TASK:
Starting at the first line of the data below, write out each line exactly until you reach the line containing "of the doubles", and include that line too.

DATA TO EXAMINE:
◇ ◇ ◇ ◇
(** * Miracle-Grue: the inset engine (Shrinky) and the containment test

    A shallow embedding of [src/mgl/shrinky.cc] and of the containment
    predicate declared in [src/mgl/ContainmentTree_decl.h].

    The C++ code computes on [Scalar]s.  The embedding is generic in the
    scalar arithmetic ([ScalarOps]) and in the two geometric predicates of
    the primitive library that [shrinky.cc] calls but does not define
    ([Geometry]).  Two instances are used: IEEE binary64 (the kernel's
    primitive floats), on which the pipeline is run on concrete polygons, and
    the real numbers, on which the exact geometry is proved.  What is proved
    of the doubles for every input rests on the kernel's specification of
    the binary64 operations, from which the rounding errors are bounded. *)

From Stdlib Require Import PrimFloat Uint63.
From Stdlib Require Import ZArith Reals Lra Lia List Bool.
From Stdlib Require SpecFloat FloatOps FloatAxioms.
From stdpp Require Import base list.
Import ListNotations.
Definition notify_citizen (case_id ts : string) : M pyval :=
  _audit case_id "notify_citizen" (PDict [("sent_to", PStr "citizen@example.com")]) ts;;
  mret (PDict [("status", PStr "sent"); ("email", PStr "citizen@example.com")]).

(** [audit] is bound to the list object itself, not to a copy of it: the
    result carries the reference. *)
Definition close_case_and_audit (case_id ts : string) : M pyval :=
  case ← get_case case_id;
  let audit_ref := audit case in
  _audit case_id "close_case_and_audit" (PStr "Case closed.") ts;;
  mret (PDict [("status", PStr "closed"); ("audit_log", PRef audit_ref)]).

(** What a holder of a value sees when it reads it: a reference to a list
    object shows the current content of that object. *)
Definition deref (st : Store) (v : pyval) : option (list pyval) :=
  match v with
  | PRef l => heap st !! l
  | PList xs => Some xs
  | _ => None
  end.

(** ** Records written by the tools

    The case record after a successful extraction, and after an override,
    and the audit entries the two tools append. *)

Definition extracted_dict (name dob old new move_in : pyval) : pydict :=
  [ ("citizen_name", name);
    ("citizen_dob", dob);
    ("old_address", old);
    ("new_address", new);
    ("move_in_date", move_in);
    ("landlord_signature_found", PBool true) ].

Definition extracted_case (c : Case) (name dob old new move_in : pyval) : Case :=
  mkCase (data c)
    (Some (mkOCR (extracted_dict name dob old new move_in)
                 [("new_address", 0.73%float); ("move_in_date", 0.9%float)]))
    (status c) (audit c) (overrides c)
    [("new_address", new); ("move_in_date", move_in)].

Definition extract_entry (ts : string) : pyval :=
  audit_entry ts "run_ocr_extract" (PDict [("low_conf", PList [PStr "new_address"])]).

Definition overridden_case (c : Case) (v : string) : Case :=
  mkCase (data c) (ocr c) (status c) (audit c)
    (dict_set "new_address" (PStr v) (overrides c))
    (dict_set "new_address" (PStr v) (working c)).

Definition override_entry (ts : string) (old : pyval) (v : string) : pyval :=
  audit_entry ts "resolve_hitl_update_address"
    (PDict [ ("old_address", old);
             ("corrected_address", PStr v);
             ("source", PStr "human_officer") ]).

Definition close_entry (ts : string) : pyval :=
  audit_entry ts "close_case_and_audit" (PStr "Case closed.").

(** ** Calls and reachable stores

    One constructor per tool that reads or writes a case.  The
    [debug_get_all] tool and the prompt and resource functions do not
    touch the store and are left out. *)

Inductive Call : Type :=
  | CIngest (data : pydict)
  | CRunOcrExtract (case_id : string)
  | CCheckCompleteness (case_id : string)
  | CResolveHitl (case_id corrected_address : string)
  | CMatchRegistryIdentity (case_id : string)
  | CValidateLandlord (case_id : string)
  | CCanonicalizeAddress (case_id : string)
  | CCheckBusinessRules (case_id : string)
  | CUpdateRegistry (case_id : string)
  | CGenerateCertificate (case_id : string)
  | CNotifyCitizen (case_id : string)
  | CCloseCase (case_id : string).
Lemma hidden_stack_length seed tp pk base previous dim_in i sizes :
  length (hidden_stack seed tp pk base previous dim_in i sizes) =
    (3 * length sizes)%nat.
Proof.
  revert base previous dim_in i.
  induction sizes as [|u rest IH]; intros; [reflexivity|].
  cbn [hidden_stack]. rewrite length_app, IH. cbn [length regularized_nodes].
  lia.
Qed.

Lemma stack_outputs_length base sizes :
  length (stack_outputs base sizes) = length sizes.
Proof.
  revert base. induction sizes as [|u rest IH]; intros; [reflexivity|].
  cbn [stack_outputs length]. rewrite IH. reflexivity.
Qed.

Lemma stack_outputs_last base sizes u d :
  last (stack_outputs base (sizes ++ [u])) d =
    layer_output (base + 3 * length sizes) u.
Proof.
  revert base. induction sizes as [|v rest IH]; intros base.
  - cbn. rewrite Nat.add_0_r. reflexivity.
  - cbn [app stack_outputs].
    change (last (?a :: stack_outputs ?b (rest ++ [u])) d)
      with (match stack_outputs b (rest ++ [u]) with
            | [] => a
            | _ :: _ => last (stack_outputs b (rest ++ [u])) d
            end).
    destruct (stack_outputs (base + 3) (rest ++ [u])) eqn:E.
    + apply (f_equal (@length _)) in E.
      rewrite stack_outputs_length, length_app in E. cbn in E. lia.
    + rewrite <- E, IH. cbn [length]. f_equal. lia.
Qed.

Lemma last_cons {A : Type} (a d : A) (l : list A) :
  last (a :: l) d = last l a.
Proof.
  revert a d. induction l as [|b l IH]; intros a d; [reflexivity|].
  change (last (a :: b :: l) d) with (last (b :: l) d).
  rewrite (IH b d), (IH b a). reflexivity.
Qed.

(** A layer of [units] units can be built on [dim_in] columns: the unit
    count is a dimension and the kernel fits. *)
Definition valid_units (dim_in units : Z) : bool :=
  valid_dim (Some units) && kernel_fits dim_in units.

Lemma valid_units_dim (dim_in units : Z) :
  valid_units dim_in units = true -> valid_dim (Some units) = true.
Proof. unfold valid_units. intros H. apply andb_prop in H. apply H. Qed.

Lemma valid_units_kernel (dim_in units : Z) :
  valid_units dim_in units = true -> kernel_ok [None; Some dim_in] units.
Proof.
  unfold valid_units. intros H d Hd. apply andb_prop in H.
  cbn in Hd. injection Hd as <-. apply H.
Qed.

(** [dense_relu] on a rank-two float input: the three outcomes. *)
Lemma dense_relu_zero_dim (g : Graph) (inputs : Tensor) (units seed : Z)
    (name : string) :
  tensor_shape inputs = Some [None; Some 0] ->
  dense_relu inputs units seed name g = Raise ZeroDivisionError.
Proof.
  intros Hsh. unfold dense_relu, bind, lift, as_list. rewrite Hsh.
  reflexivity.
Qed.

Lemma dense_relu_bad_units (g : Graph) (inputs : Tensor)
    (dim_in units seed : Z) (name : string) :
  in_graph inputs g = true ->
  tensor_dtype inputs = tf_float32 ->
  tensor_shape inputs = Some [None; Some dim_in] ->
  positive_dim dim_in ->
  valid_units dim_in units = false ->
  dense_relu inputs units seed name g = Raise ValueError.
Proof.
  intros Hin Hdt Hsh Hdim Hunits.
  unfold dense_relu, bind, lift, as_list. rewrite Hsh.
  change (py_getitem [None; Some dim_in] 1) with (Ok (Some dim_in)).
  unfold with_name_scope, bind, lift.
  rewrite (he_stddev_positive_dim dim_in Hdim).
  unfold tf_layers_dense, bind.
  rewrite check_in_graph_ok by exact Hin.
  rewrite (check_dtype_ok _ _ _ Hdt), Hsh.
  cbn [length Nat.ltb Nat.leb last].
  fold (valid_units dim_in units). rewrite Hunits. reflexivity.
Qed.
Lemma gather_stored_run calls final schedule g :
  (∀ j c, j ∈ schedule → calls !! j = Some c →
          c_session c ≠ "length" ∧ ∃ w, settlement create final c = Resolves w) →
  gatherFulfilled calls g →
  gatherFulfilled calls (foldl (settle create calls final) g schedule).
Proof.
  revert g. induction schedule as [|i schedule IH]; intros g Hful Hinv; simpl; [done|].
  apply IH.
  - intros j c Hj. apply Hful. by apply list_elem_of_further.
  - apply gatherFulfilled_settle; [|done]. intros c. apply Hful, list_elem_of_here.
Qed.

Lemma gather_fulfilled_run calls final schedule g :
  storable calls →
  (∀ j c, j ∈ schedule → calls !! j = Some c → ∃ w, settlement create final c = Resolves w) →
  gatherFulfilled calls g →
  gatherFulfilled calls (foldl (settle create calls final) g schedule).
Proof.
  intros Hstor Hful. apply gather_stored_run. intros j c Hj Hc. split; [by eapply Hstor|].
  by apply (Hful j).
Qed.

Lemma settle_thrown calls final g i e :
  g_all g = Throws e → g_all (settle create calls final g i) = Throws e.
Proof.
  intros He. unfold settle. case_decide; [done|].
  destruct (calls !! i); [|done].
  destruct (finish _ _ _ _); cbn [g_all]; by rewrite He.
Qed.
◇ ◇ ◇ ◇
WRITTEN ANSWER:
(** * Miracle-Grue: the inset engine (Shrinky) and the containment test

    A shallow embedding of [src/mgl/shrinky.cc] and of the containment
    predicate declared in [src/mgl/ContainmentTree_decl.h].

    The C++ code computes on [Scalar]s.  The embedding is generic in the
    scalar arithmetic ([ScalarOps]) and in the two geometric predicates of
    the primitive library that [shrinky.cc] calls but does not define
    ([Geometry]).  Two instances are used: IEEE binary64 (the kernel's
    primitive floats), on which the pipeline is run on concrete polygons, and
    the real numbers, on which the exact geometry is proved.  What is proved
    of the doubles for every input rests on the kernel's specification of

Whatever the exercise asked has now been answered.